Speaking about Dettol's move, Mishra says that while the brand's team may have its reasons to tout 'gentleness', "I would have thought now would be a great time to re-emphasise its position as the last word in protection."
It would reassure Dettol's customers, while giving non-customers a very strong topical reason to consider the brand. "... the ‘protection’ story gets diluted by ‘gentle’ - a ‘strong protector’ will offer greater reassurance against an enemy like COVID-19 than a ‘gentle protector’," he adds.
However, Tarun Singh Chauhan, partner, TSC Consulting, feels it's a smart move. He says that it (the gentleness add-on) gives the customers another reason to use the brand. Chauhan agrees that during the present environment, Dettol fits in naturally, but the brand needs to create something that will help it in the post-COVID era.

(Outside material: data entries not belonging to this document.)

(* ===== verification/Net.v ===== *)
(** The write path of a connection: src/src/net.c.

    libuv is not modelled: [n_uv] lists the outcomes of the next calls of
    [uv_write], an error or the size of the write queue afterwards (when the list
    is exhausted everything is queued).  The bytes of a successful write, in the
    order of the calls, are [cn_wire]; the writes whose callback has not run are
    [cn_writes], with the message each keeps alive. *)

From S2P Require Import Prelude Message.

(** What the timer of a connection is armed for. *)
Inductive conn_timer := timer_off | timer_handshake (timeout : Z) | timer_heartbeat (period : Z).

Record beaver_conn := Conn {
  cn_id : Z;
  cn_peer : bytes;
  cn_bytes_received : Z;
  cn_bytes_sent : Z;
  cn_amqp_state : Z;
  cn_frame_max : Z;
  cn_hb_timer : conn_timer;
  cn_hb_interval_ms : Z;
  cn_last_recv_ms : Z;
  cn_n_handles : nat;
  cn_n_handles_closed : nat;
  cn_closing : bool;
  cn_send_paused : bool;
  cn_read_paused : bool;
  cn_rbuf_cap : Z;
  cn_tcp_closing : bool;                (* [uv_close] has been called on the handle *)
  cn_timer_closing : bool;              (* ... and on the timer *)
  cn_queue_size : Z;
  cn_writes : list (option message);
  cn_wire : bytes
}.

#[global] Instance conn_settable : Settable beaver_conn := fun c =>
  Conn (cn_id c) (cn_peer c) (cn_bytes_received c) (cn_bytes_sent c) (cn_amqp_state c) (cn_frame_max c) (cn_hb_timer c)
    (cn_hb_interval_ms c) (cn_last_recv_ms c) (cn_n_handles c) (cn_n_handles_closed c) (cn_closing c) (cn_send_paused c)
    (cn_read_paused c) (cn_rbuf_cap c) (cn_tcp_closing c) (cn_timer_closing c) (cn_queue_size c) (cn_writes c) (cn_wire c).

(** The struct as [calloc] leaves it. *)
Definition conn_zero : beaver_conn := Conn 0 [] 0 0 0 0 timer_off 0 0 0 0 false false false 0 false false 0 [] [].

Inductive uv_result := uv_error (code : positive) | uv_queued (size : Z).

Record netst := Net { n_oracle : oracle; n_uv : list uv_result; n_total_bytes_sent : Z }.

#[global] Instance netst_settable : Settable netst := fun n => Net (n_oracle n) (n_uv n) (n_total_bytes_sent n).

Definition CONN_SEND_HIGH_WATER : Z := 256 * 1024.
Definition CONN_SEND_LOW_WATER : Z := 64 * 1024.

Definition n_malloc (n : netst) : bool * netst :=
  let '(ok, o) := malloc (n_oracle n) in (ok, n <| n_oracle := o |>).

(** [uv_write] of [len] bytes. *)
Definition uv_write (cn : beaver_conn) (len : Z) (n : netst) : uv_result * netst :=
  match n_uv n with
  | [] => (uv_queued (cn_queue_size cn + len), n)
  | r :: rest => (r, n <| n_uv := rest |>)
  end.

(** [uv_buf_init(data, (unsigned int)len)]. *)
Definition uv_buf (data : bytes) : bytes := take (Z.to_nat (u32 (Z.of_nat (length data)))) data.

Definition beaver_conn_pending_bytes (cn : beaver_conn) : Z := cn_queue_size cn.

Definition beaver_conn_send_full (cn : beaver_conn) : bool := CONN_SEND_HIGH_WATER <? beaver_conn_pending_bytes cn.

(** The connection after a successful write. *)
Definition written (cn : beaver_conn) (size len : Z) (ref : option message) (data : bytes) : beaver_conn :=
  cn <| cn_queue_size := size |> <| cn_writes ::= fun l => l ++ [ref] |> <| cn_wire ::= fun l => l ++ data |>
     <| cn_bytes_sent ::= fun b => u64 (b + len) |>.

Definition beaver_conn_send_owned (data : bytes) (cn : beaver_conn) (n : netst) : Z * beaver_conn * netst :=
  let len := Z.of_nat (length data) in
  if cn_closing cn || (len =? 0) then (-1, cn, n)
  else
    let '(ok, n) := n_malloc n in
    if negb ok then (-1, cn, n)
    else
      match uv_write cn (Z.of_nat (length (uv_buf data))) n with
      | (uv_error code, n) => (- Zpos code, cn, n)
      | (uv_queued size, n) =>
          (0, written cn size len None (uv_buf data), n <| n_total_bytes_sent ::= fun b => u64 (b + len) |>)
      end.

(** The frame header in [header], the body in place, and the frame end. *)
Definition beaver_conn_send_delivery (header : bytes) (body_msg : message) (cn : beaver_conn) (n : netst) (h : heap)
    : Z * beaver_conn * netst * heap :=
  let header_len := Z.of_nat (length header) in
  if cn_closing cn || (header_len =? 0) then (-1, cn, n, h)
  else
    let '(ok, n) := n_malloc n in
    if negb ok then (-1, cn, n, h)
    else
      let h := message_ref body_msg h in
      let data := uv_buf header ++ uv_buf (m_body body_msg) ++ [0xCE] in
      match uv_write cn (Z.of_nat (length data)) n with
      | (uv_error code, n) => (- Zpos code, cn, n, message_unref (Some body_msg) h)
      | (uv_queued size, n) =>
          let total := u64 (header_len + m_body_len body_msg + 1) in
          (0, written cn size total (Some body_msg) data, n <| n_total_bytes_sent ::= fun b => u64 (b + total) |>, h)
      end.

Definition beaver_conn_send (data : bytes) (cn : beaver_conn) (n : netst) : Z * beaver_conn * netst :=
  if cn_closing cn || (Z.of_nat (length data) =? 0) then (-1, cn, n)
  else
    let '(ok, n) := n_malloc n in
    if negb ok then (-1, cn, n) else beaver_conn_send_owned data cn n.

(** The first part of [on_write], for the oldest write in flight: its message is
    released and the write queue has the size libuv reports.  The second result
    says that delivery is to be resumed. *)
Definition on_write_done (size : Z) (cn : beaver_conn) (h : heap) : beaver_conn * bool * heap :=
  match cn_writes cn with
  | [] => (cn, false, h)
  | ref :: rest =>
      let h := message_unref ref h in
      let cn := cn <| cn_writes := rest |> <| cn_queue_size := size |> in
      if cn_send_paused cn && negb (cn_closing cn) && (beaver_conn_pending_bytes cn <=? CONN_SEND_LOW_WATER) then
        (cn <| cn_send_paused := false |>, true, h)
      else (cn, false, h)
  end.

Referring to Dettol's No. 1 position, Chauhan says that more people use it now (and will listen to it too). He reiterates the smartness of the move. "How do you retain consumers once the pandemic goes away? Give them a non-pandemic reason to use you."
Jasravee Chandra is director - brand building, research and innovation, Master Sun, the consulting brand of Adiva L Pvt. Ltd. (She worked on Lifebuoy soap during her Lowe and Partner Worldwide days.) She says that Dettol is strong on germs and harsh on the skin; a dichotomy that trusted brands with a strong brand property etched in consumers’ mind, face. And only well thought through and researched variants are meant to help the brand straddle this.
But, Chandra feels the ‘best of both worlds’ proposition is not easily convincing to all target consumers because they expect a trade-off. Speaking about the 'Dettol Co-Created With Moms' range, she said it's a clever strategy because gentle on the skin is alluded to the removal of ‘extra’ chemicals, suggested by mothers themselves.
On why Dettol communicated this range at this stage, she said that the Coronavirus brought the customers to the brand... But, Dettol must keep its ears to the ground. Intermittent reiteration of core equity always works best.